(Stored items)

=== Begin Enclosure ===

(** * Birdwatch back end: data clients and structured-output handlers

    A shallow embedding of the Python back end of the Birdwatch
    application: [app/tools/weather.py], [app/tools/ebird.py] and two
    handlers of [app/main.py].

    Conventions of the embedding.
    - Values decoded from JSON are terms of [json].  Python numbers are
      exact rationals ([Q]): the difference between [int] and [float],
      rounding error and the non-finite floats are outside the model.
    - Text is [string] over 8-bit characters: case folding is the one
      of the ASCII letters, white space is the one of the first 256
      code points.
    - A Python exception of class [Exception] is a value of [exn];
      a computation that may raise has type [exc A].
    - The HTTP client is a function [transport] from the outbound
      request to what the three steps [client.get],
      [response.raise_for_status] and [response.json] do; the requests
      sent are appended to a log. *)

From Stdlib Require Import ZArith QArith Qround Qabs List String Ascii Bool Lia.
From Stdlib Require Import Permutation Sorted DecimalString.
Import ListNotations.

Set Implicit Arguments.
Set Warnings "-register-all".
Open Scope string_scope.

=== End Enclosure ===
=== Begin Enclosure ===

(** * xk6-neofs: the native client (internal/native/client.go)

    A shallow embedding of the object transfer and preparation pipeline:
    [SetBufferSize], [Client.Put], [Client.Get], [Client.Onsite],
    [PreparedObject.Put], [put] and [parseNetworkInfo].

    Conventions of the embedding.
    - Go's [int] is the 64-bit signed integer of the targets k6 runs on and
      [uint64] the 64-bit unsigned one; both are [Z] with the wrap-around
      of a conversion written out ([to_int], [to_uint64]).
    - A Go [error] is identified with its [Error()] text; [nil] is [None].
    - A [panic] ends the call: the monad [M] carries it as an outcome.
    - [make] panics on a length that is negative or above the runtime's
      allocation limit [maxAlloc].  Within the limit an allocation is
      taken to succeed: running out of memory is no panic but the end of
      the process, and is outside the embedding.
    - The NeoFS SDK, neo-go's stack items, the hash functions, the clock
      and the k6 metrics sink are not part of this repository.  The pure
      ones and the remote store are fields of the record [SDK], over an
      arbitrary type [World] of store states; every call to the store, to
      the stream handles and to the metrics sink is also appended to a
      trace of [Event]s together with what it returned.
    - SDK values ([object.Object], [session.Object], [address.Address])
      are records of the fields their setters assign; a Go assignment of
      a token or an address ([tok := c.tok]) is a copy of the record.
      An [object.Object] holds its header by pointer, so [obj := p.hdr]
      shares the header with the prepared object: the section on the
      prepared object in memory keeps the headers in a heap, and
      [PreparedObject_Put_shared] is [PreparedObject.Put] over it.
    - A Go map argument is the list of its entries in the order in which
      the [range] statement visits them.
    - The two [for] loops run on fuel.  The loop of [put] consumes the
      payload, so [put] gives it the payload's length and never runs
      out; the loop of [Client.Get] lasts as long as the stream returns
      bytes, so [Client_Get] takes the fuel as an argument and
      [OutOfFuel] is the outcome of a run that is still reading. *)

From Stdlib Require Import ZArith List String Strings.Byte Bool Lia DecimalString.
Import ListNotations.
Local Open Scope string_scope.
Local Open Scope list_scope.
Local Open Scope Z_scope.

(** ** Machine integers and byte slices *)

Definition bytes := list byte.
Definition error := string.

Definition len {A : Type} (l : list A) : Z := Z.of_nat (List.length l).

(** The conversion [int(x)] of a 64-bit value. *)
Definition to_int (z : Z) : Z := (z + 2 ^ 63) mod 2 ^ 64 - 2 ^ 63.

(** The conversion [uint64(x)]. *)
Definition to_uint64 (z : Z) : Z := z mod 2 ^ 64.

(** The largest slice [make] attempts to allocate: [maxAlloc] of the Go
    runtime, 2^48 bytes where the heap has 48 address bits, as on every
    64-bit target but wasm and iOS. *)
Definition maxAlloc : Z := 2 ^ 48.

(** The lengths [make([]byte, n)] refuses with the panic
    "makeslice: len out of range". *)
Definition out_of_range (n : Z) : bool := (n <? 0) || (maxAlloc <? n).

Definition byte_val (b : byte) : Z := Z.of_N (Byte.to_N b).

=== End Enclosure ===

● **Exercise**:
In the records above, locate every line with the string "Definition" and copy it.

● **The completed task**:
Definition bytes := list byte.
Definition error := string.
Definition len {A : Type} (l : list A) : Z := Z.of_nat (List.length l).
Definition to_int (z : Z) : Z := (z + 2 ^ 63) mod 2 ^ 64 - 2 ^ 63.
Definition to_uint64 (z : Z) : Z := z mod 2 ^ 64.
Definition maxAlloc : Z := 2 ^ 48.
Definition out_of_range (n : Z) : bool := (n <? 0) || (maxAlloc <? n).
Definition byte_val (b : byte) : Z := Z.of_N (Byte.to_N b).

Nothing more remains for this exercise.